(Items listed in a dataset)
*-*-*
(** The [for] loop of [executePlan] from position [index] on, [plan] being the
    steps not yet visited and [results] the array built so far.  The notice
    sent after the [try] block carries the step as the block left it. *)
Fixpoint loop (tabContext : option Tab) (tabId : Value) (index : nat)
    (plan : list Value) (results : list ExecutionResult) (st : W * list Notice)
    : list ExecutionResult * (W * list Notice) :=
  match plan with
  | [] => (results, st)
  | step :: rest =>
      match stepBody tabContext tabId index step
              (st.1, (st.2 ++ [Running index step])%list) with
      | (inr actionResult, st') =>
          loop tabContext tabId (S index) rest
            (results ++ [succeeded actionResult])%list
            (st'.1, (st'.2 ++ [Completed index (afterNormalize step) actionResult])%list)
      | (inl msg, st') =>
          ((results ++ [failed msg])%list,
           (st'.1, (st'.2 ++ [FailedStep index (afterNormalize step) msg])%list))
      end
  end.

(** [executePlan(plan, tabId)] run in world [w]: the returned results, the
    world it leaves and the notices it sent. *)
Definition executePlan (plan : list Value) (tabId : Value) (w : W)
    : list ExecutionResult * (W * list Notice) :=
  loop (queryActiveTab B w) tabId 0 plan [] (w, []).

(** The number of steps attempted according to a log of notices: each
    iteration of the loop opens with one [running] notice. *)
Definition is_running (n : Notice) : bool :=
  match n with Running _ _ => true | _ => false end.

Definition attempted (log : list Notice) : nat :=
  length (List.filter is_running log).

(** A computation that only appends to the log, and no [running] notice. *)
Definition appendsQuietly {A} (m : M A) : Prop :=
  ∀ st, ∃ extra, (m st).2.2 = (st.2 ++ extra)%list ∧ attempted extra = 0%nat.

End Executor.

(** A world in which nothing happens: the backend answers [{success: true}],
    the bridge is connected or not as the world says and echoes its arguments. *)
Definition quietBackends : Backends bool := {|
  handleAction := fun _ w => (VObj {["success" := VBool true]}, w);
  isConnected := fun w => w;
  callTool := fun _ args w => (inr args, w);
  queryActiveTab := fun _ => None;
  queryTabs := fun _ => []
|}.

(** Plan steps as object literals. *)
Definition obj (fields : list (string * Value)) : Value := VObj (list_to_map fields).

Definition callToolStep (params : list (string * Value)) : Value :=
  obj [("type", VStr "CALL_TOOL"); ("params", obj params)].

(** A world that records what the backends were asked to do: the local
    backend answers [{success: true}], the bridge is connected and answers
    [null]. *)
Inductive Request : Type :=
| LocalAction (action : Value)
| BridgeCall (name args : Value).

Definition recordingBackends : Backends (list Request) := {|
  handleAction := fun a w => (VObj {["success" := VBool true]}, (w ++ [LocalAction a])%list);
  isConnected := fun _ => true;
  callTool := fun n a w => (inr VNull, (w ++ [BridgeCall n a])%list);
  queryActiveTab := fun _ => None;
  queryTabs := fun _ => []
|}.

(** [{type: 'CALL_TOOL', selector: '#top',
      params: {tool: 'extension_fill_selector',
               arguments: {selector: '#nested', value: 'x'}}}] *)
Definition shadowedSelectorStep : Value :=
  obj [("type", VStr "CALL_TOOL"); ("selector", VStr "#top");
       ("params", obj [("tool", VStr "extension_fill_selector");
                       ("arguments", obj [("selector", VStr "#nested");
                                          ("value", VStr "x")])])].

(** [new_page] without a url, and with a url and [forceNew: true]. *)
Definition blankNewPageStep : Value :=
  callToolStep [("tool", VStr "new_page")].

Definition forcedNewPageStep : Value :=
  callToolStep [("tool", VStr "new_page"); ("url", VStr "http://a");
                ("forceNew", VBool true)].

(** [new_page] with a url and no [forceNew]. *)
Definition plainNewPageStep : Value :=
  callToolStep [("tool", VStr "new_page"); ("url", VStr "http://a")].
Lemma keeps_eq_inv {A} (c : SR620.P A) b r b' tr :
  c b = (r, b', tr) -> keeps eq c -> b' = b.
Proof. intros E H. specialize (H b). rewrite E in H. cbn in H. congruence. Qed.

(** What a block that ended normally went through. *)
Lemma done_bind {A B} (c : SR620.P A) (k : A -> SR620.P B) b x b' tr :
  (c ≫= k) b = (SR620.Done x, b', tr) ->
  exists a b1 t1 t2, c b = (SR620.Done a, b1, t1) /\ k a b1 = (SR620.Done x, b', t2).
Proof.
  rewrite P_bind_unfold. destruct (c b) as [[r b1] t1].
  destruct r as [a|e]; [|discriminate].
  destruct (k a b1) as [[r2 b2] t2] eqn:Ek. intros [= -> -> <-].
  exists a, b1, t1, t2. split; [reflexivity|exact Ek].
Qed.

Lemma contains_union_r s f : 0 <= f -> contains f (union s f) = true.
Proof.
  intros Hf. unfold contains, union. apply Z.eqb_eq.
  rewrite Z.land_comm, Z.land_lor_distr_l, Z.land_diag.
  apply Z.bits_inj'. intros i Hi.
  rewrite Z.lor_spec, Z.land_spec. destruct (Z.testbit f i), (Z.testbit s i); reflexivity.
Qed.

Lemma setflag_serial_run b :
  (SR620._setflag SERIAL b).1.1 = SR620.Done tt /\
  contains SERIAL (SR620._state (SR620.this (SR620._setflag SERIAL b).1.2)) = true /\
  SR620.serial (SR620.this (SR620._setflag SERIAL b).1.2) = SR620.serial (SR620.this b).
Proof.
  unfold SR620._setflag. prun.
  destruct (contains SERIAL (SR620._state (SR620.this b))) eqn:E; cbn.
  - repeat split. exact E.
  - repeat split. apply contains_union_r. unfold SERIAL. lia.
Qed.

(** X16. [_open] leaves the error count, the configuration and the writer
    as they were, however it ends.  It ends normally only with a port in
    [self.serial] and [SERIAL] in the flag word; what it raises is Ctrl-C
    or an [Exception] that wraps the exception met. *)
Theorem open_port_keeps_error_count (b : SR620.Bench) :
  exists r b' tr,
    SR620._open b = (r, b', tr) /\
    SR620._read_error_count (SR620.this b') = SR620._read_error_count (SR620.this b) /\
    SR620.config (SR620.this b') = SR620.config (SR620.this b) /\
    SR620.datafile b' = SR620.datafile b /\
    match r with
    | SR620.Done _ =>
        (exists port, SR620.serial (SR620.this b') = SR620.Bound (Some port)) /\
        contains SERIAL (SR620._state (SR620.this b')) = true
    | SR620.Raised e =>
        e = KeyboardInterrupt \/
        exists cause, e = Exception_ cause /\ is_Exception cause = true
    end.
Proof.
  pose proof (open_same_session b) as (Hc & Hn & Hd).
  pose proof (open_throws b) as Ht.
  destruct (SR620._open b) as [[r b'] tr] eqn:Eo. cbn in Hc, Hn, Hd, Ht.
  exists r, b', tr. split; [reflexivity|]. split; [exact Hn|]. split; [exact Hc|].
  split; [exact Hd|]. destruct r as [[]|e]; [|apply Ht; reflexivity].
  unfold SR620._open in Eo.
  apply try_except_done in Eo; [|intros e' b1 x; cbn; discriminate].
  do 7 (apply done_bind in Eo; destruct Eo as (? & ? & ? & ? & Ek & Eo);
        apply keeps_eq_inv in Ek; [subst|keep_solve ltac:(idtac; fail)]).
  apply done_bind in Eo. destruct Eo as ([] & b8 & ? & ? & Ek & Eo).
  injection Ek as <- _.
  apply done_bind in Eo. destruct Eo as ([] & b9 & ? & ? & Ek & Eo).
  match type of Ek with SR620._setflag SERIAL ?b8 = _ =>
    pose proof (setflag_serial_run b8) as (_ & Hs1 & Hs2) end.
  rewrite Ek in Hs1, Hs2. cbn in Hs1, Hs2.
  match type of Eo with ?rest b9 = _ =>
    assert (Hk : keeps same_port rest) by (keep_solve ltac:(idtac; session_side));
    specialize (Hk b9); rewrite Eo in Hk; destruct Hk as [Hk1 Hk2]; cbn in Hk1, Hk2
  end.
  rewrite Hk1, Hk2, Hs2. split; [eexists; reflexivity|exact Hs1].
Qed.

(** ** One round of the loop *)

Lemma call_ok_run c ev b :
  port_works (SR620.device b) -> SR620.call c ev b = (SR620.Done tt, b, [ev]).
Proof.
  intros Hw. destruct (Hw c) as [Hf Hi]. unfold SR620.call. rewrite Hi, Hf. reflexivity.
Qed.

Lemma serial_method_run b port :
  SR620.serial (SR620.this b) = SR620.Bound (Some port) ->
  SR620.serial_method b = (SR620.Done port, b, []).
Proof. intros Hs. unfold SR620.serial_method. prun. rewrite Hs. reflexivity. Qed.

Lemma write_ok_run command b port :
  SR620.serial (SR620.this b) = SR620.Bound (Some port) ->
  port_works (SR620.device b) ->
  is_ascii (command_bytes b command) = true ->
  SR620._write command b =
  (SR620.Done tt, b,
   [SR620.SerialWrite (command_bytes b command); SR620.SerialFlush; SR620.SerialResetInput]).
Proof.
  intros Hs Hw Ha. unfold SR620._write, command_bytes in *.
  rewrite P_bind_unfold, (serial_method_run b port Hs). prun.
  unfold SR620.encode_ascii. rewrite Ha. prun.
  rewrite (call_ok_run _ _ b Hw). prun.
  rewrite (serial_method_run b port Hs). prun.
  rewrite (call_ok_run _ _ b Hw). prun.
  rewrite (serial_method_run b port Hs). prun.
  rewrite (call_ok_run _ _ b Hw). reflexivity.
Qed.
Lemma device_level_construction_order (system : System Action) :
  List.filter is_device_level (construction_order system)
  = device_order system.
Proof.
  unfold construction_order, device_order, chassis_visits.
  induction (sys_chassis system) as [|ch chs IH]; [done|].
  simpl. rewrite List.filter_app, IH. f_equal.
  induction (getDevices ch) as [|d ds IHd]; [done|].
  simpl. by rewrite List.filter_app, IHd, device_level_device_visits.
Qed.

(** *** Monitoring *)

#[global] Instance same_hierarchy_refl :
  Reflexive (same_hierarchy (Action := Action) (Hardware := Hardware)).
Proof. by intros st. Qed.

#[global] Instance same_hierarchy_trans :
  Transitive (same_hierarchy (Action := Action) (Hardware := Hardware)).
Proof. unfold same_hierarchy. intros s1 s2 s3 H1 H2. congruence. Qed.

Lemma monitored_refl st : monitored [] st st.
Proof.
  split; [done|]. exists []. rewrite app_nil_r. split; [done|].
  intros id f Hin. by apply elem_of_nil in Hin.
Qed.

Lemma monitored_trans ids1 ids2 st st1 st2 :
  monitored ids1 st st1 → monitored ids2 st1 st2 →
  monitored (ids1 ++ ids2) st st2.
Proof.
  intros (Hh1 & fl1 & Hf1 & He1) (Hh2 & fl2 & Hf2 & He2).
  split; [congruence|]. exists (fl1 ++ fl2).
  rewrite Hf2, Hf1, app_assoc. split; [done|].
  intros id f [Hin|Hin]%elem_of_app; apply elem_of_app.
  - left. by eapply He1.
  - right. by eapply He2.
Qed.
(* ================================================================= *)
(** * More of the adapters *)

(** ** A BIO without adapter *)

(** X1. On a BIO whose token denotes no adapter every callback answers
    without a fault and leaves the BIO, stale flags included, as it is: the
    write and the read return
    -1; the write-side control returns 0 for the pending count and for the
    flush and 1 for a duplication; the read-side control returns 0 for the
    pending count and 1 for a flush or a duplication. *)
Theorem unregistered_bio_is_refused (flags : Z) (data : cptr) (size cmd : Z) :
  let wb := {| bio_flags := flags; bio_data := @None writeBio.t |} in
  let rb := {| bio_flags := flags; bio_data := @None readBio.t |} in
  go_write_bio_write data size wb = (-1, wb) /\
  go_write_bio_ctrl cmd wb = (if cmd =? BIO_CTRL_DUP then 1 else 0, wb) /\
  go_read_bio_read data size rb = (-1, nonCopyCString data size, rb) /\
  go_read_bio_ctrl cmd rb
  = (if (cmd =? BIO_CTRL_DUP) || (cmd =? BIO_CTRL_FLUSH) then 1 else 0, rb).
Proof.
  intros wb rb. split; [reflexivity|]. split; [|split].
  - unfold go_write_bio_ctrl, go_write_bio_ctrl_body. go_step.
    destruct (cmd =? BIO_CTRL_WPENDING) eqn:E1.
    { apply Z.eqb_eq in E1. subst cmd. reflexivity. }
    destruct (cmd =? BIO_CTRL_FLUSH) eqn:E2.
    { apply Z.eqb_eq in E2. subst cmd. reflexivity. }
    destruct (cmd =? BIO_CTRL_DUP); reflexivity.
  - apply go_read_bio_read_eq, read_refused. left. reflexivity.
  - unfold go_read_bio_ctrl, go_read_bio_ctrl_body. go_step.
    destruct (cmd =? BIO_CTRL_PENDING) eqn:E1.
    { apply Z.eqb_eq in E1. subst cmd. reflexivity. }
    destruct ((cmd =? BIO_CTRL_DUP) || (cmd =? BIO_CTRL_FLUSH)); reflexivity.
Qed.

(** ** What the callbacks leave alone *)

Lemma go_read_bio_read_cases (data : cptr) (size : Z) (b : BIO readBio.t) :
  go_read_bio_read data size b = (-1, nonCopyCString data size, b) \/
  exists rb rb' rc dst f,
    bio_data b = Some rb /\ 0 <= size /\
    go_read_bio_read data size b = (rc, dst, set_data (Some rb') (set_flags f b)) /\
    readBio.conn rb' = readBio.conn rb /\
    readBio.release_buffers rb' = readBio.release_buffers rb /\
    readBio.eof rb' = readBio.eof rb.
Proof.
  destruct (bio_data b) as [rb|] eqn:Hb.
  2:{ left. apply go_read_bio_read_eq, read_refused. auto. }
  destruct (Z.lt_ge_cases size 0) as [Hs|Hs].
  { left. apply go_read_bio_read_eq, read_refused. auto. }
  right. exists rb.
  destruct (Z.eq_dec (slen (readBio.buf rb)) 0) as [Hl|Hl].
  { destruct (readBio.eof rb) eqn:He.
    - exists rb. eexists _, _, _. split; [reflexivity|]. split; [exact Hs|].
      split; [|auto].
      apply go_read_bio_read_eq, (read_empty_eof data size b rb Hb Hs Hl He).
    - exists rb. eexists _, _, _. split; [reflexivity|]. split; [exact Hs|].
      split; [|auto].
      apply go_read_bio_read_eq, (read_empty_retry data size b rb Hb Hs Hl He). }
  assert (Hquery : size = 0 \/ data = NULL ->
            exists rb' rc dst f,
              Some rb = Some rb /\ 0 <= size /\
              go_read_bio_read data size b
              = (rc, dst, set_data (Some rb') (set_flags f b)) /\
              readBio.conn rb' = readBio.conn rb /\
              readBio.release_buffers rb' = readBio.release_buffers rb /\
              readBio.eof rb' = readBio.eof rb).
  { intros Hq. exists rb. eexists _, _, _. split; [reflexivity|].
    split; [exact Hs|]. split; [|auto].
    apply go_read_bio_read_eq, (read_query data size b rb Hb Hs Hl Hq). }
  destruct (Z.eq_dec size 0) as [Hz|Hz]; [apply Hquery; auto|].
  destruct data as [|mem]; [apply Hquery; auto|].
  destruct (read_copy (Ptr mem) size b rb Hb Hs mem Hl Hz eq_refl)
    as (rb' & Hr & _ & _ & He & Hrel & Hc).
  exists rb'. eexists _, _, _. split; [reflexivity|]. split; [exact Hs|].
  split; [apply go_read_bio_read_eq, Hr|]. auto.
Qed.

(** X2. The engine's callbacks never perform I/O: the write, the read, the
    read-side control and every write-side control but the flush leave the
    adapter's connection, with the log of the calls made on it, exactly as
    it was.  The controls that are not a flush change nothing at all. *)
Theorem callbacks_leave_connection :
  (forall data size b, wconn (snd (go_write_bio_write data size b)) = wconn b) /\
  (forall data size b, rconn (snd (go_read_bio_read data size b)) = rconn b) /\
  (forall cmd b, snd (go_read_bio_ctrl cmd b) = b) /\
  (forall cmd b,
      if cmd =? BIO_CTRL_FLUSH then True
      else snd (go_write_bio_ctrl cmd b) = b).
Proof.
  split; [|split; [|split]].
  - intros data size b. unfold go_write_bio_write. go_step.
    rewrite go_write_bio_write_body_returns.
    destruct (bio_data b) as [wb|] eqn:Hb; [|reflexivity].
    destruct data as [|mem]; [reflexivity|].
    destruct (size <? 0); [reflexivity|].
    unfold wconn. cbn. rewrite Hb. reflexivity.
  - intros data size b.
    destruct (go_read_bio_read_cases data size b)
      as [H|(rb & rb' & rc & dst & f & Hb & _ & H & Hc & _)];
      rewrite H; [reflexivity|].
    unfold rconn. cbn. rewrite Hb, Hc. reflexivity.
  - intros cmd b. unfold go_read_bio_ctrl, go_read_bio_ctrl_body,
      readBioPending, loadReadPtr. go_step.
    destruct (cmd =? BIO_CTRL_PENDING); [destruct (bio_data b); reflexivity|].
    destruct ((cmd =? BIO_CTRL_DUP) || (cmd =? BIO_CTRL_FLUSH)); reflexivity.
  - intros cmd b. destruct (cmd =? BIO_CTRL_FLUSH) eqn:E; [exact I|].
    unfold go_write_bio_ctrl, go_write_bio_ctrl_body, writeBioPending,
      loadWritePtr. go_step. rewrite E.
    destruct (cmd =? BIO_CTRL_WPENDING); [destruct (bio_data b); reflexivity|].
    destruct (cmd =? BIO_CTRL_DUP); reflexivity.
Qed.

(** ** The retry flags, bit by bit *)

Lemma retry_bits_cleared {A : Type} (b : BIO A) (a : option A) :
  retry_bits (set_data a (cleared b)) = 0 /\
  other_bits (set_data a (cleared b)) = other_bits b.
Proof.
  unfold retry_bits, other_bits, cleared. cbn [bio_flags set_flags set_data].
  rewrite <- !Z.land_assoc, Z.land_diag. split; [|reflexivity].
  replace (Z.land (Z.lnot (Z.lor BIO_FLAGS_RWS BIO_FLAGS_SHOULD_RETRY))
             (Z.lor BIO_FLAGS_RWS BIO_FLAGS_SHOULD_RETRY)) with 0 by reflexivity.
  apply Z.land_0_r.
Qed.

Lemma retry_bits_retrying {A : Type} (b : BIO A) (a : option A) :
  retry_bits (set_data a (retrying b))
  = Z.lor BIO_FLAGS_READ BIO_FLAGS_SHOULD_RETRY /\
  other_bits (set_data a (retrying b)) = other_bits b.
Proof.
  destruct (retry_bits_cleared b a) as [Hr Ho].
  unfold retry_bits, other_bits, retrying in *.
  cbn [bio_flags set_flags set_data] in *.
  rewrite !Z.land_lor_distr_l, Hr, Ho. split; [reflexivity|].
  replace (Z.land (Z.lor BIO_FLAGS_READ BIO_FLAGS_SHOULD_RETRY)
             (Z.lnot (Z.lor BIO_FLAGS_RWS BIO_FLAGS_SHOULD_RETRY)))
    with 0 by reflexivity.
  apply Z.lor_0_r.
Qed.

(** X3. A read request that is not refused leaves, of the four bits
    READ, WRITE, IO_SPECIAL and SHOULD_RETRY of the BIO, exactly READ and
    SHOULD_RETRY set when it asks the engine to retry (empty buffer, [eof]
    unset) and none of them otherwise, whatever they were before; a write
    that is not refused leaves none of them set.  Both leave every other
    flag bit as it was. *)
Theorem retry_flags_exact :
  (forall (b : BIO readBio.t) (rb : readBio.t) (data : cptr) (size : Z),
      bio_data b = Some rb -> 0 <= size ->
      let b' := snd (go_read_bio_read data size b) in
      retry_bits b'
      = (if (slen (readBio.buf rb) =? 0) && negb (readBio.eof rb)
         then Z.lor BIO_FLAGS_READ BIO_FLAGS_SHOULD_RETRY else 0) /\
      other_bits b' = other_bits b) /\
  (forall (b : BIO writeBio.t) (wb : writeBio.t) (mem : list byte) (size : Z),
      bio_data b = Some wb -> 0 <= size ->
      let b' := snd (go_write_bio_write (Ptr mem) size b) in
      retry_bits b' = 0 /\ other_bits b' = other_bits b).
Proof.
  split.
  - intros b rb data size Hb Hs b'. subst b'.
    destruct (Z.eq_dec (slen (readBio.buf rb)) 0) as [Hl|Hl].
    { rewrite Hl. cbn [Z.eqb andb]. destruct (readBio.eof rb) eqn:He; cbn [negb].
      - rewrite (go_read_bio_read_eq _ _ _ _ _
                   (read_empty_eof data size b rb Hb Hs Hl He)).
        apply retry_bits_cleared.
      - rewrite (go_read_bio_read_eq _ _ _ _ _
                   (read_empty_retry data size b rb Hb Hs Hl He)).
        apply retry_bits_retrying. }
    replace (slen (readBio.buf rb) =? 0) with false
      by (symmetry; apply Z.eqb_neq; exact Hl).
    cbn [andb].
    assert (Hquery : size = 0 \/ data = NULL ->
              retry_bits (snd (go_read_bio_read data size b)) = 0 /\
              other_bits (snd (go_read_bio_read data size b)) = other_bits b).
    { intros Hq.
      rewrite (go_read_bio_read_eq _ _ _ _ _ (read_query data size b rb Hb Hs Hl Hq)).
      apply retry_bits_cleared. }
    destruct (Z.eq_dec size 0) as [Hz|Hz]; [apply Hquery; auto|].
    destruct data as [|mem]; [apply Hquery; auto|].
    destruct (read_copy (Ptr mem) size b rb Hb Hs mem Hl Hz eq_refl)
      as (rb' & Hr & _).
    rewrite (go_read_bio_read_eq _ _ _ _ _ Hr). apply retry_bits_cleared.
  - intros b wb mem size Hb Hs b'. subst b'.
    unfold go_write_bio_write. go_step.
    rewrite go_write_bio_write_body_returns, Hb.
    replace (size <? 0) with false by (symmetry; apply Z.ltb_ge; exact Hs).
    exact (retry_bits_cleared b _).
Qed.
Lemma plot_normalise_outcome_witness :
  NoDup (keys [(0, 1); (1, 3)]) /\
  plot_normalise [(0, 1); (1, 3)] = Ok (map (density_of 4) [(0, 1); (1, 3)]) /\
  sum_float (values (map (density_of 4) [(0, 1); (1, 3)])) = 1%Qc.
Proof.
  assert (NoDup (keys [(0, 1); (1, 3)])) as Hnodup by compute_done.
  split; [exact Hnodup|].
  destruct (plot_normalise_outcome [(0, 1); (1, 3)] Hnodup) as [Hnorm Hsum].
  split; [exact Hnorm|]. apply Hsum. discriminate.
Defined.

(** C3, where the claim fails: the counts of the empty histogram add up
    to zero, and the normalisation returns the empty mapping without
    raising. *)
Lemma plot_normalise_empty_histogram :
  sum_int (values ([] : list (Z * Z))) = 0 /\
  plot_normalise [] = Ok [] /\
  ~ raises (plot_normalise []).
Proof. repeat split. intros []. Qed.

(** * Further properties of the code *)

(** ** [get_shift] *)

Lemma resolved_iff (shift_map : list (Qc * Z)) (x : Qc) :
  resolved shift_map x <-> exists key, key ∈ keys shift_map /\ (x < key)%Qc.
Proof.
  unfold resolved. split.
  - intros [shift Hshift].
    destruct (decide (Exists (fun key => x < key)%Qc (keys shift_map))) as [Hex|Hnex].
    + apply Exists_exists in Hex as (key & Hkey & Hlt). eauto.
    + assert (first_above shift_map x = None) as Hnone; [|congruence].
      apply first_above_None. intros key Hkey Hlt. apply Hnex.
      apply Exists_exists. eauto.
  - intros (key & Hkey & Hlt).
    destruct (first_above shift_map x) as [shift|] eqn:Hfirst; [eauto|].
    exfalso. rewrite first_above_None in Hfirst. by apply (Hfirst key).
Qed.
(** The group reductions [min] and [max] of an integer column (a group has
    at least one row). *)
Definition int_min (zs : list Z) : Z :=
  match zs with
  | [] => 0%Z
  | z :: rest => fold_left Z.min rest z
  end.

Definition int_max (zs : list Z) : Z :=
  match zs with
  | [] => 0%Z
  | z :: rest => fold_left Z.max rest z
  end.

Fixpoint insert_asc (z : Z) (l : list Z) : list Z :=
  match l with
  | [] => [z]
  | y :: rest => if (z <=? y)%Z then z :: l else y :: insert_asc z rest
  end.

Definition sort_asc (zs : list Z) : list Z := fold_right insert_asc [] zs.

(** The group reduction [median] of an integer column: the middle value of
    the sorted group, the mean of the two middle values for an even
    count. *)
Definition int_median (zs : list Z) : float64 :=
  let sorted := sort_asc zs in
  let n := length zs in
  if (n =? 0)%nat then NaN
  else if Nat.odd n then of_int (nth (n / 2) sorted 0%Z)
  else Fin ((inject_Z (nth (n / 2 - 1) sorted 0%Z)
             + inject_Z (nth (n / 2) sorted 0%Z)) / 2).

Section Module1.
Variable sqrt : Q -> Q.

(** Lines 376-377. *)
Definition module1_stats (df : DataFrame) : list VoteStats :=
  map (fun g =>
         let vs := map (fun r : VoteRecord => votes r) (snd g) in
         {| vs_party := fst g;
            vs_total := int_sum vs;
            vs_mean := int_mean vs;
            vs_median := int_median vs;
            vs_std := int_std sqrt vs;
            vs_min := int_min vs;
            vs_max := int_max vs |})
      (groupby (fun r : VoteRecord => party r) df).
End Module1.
*-*-*
◆ **Activity**
Determine how many lines of the entries contain the string "tabId", and reply with nothing but the number.

◆ **Solution for this exercise**
6